La bronchopathie chronique obstructive (BPCO) frappe aujourd’hui en France entre 3 et 4 millions de personnes et serait responsable d’environ 17 500 morts par an, cinq fois plus que les accidents de la route. Son coût total de santé est estimé à 3,5 milliards d’euros et 100 000 malades présentent des formes sévères nécessitant une oxygénothérapie et/ou une ventilation à domicile. « Et ce ne sont que des estimations, précise le Dr Frédéric le Guillou, car la maladie est sous-diagnostiquée. Pour parvenir à un diagnostic précoce, il faut une détection ciblée. On ne peut pas parler de dépistage, poursuit-il, celui-ci impliquerait de s’adresser à une population de masse et de disposer de tests clairement identifiés, fiables, reproductibles et peu coûteux, ce qui est impossible. Je préfère le terme de détection ciblée ».
Deux tiers des patients ne sont pas diagnostiqués. La détection doit certes cibler le tabagisme bien sûr (85 % des cas), mais également les maladies professionnelles de certains secteurs spécifiques (minier, BTP, fonderie, sidérurgie, industrie textile ou agricole). D’où l’importance du rôle des médecins généralistes et du travail et de la sensibilisation des autres professionnels de santé.
« Le plan BPCO 2005-2010 fut un échec, déclare le Dr le Guillou. Destiné, entre autres, à développer les connaissances, soutenir la recherche, améliorer l’accès aux soins et l’information, il manquait terriblement de moyens. Un million d’euros par an lui était consacré alors que la pathologie elle-même coûte 3,5 milliards ! ». Des appareils de mesure du souffle étaient mis à la disposition des médecins qui ne s’en servaient pratiquement pas.

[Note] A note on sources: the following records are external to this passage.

(* ===== verification/RpcSafety.v ===== *)
(** * Calls of the agent's process are answered once

    The client refines a table of calls: a call is open, then settled by a
    response with its own id or by an error, then closed; and whoever waits for a
    result gets one. *)
From S2P Require Import Prelude GoStrings Json Wire Jsonrpc RpcClient JsonFacts.

(** ** The specification: a table of calls *)

Inductive status := Open | Settled (r : callResult) | Closed (o : outcome).
Record table := { tb_heard : list wireMessage; tb_terminal : option rerr; tb_calls : list status }.

(** What may happen to the call with an id, given what was heard and the terminal
    error. *)
Inductive call_step (hs : list wireMessage) (terminal : option rerr) (id : Z) : status -> status -> Prop :=
| step_keep s : call_step hs terminal id s s
| step_answer m : m ∈ hs -> wm_kind m = wireResponse -> wm_idKey m = key_of id -> call_step hs terminal id Open (Settled (remote_result m))
| step_fail e : terminal = Some e \/ e = RUnknownResponse -> call_step hs terminal id Open (Settled (local_error e))
| step_withdraw n e : call_step hs terminal id Open (Closed (CallFailed n e))
| step_finish r n d : call_step hs terminal id (Settled r) (Closed (decodeCallResult n r d)).
Record table_step (t t' : table) : Prop := mk_table_step
  { ts_heard : tb_heard t `prefix_of` tb_heard t';
    ts_terminal : forall e, tb_terminal t = Some e -> tb_terminal t' = Some e;
    ts_calls : forall k s, tb_calls t !! k = Some s ->
      exists s', tb_calls t' !! k = Some s' /\ call_step (tb_heard t') (tb_terminal t') (Z.of_nat k + 1) s s';
    ts_new : forall k s, tb_calls t !! k = None -> tb_calls t' !! k = Some s -> s = Open /\ tb_terminal t = None }.

Definition status_of (x : caller) : status :=
  match cl_at x with
  | PDone o => Closed o
  | PRemoved n e true => Closed (CallFailed n e)
  | _ => match pd_response (cl_pending x) with r :: _ => Settled r | [] => Open end
  end.
Definition table_of (c : RPCClient) : table :=
  {| tb_heard := heard c; tb_terminal := terminalErr c; tb_calls := status_of <$> callers c |}.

En effet, pour poser le diagnostic de BPCO, il faut faire une spirométrie (mesure des débits bronchiques) avec un test de réversibilité (administration d’un bronchodilatateur pour différencier la BPCO de l’asthme). C’est une technique qui demande une formation, car elle est opérateur-dépendante. Il faut savoir stimuler le patient. Certes, les médecins généralistes peuvent pratiquer le test mais celui-ci est chronophage. En effet, pour que l’examen soit coté, il faut mesurer la CV lente et la CV forcée trois fois de suite, faire le test aux bêta-2-mimétiques, attendre quinze minutes et répéter les mesures trois fois.
Le maître symptôme est la dyspnée
Les auto-questionnaires, notamment le questionnaire GOLD sur le tabac, devraient être plus souvent utilisés et l’interrogatoire plus approfondi. « Le maître symptôme est la dyspnée, insiste le Dr le Guillou. Mais les patients sous-estiment leurs symptômes, car ils adaptent leur mode de vie à leur essoufflement. Il faut leur demander précisément s’ils sont plus essoufflés qu’auparavant pour telle ou telle activité, s’ils ont diminué leurs activités physiques. Certes la toux et l’expectoration sont généralement présentes chez le fumeur et l’ancien fumeur mais la dyspnée reste le principal symptôme ». Il faut sensibiliser le public par des campagnes d’information, des messages sanitaires concernant la BPCO sur les futurs paquets neutres de tabac, sensibiliser les professionnels de santé avec un usage séquentiel d’un questionnaire standardisé type GOLD suivi chez les sujets à risque d’une mesure du souffle. L’utilisation d’un mini-spiromètre électronique assure avant tout le diagnostic des formes modérées à très sévères, qui restent sous-diagnostiquées et pour quoi il est essentiel d’améliorer la prise en charge.
Une fois le diagnostic posé ou fortement suspecté, c’est au pneumologue de procéder à une évaluation complète de la maladie et de mesurer la distension pulmonaire responsable de dyspnée par la pléthysmographie (mesures des débits et des volumes pulmonaires mobilisables et non mobilisables), évaluer les comorbidités associés. La radiographie pulmonaire peut être utile car elle permet d’objectiver la distension et éventuellement de découvrir des opacités.
Une fois détectée, la prise en charge de la BPCO repose sur le trépied : arrêt du toxique, ré-entraînement à l’effort et bronchodilatateurs.
« L’amélioration de la prise en charge en termes de santé publique devrait passer notamment par le plan national de lutte contre le tabagisme mais pas une seule fois, déplore le Dr le Guillou, ce plan ne mentionne les maladies respiratoires ! Les professionnels de santé devraient être mieux formés à la détection, les autoquestionnaires développés et mieux connus ».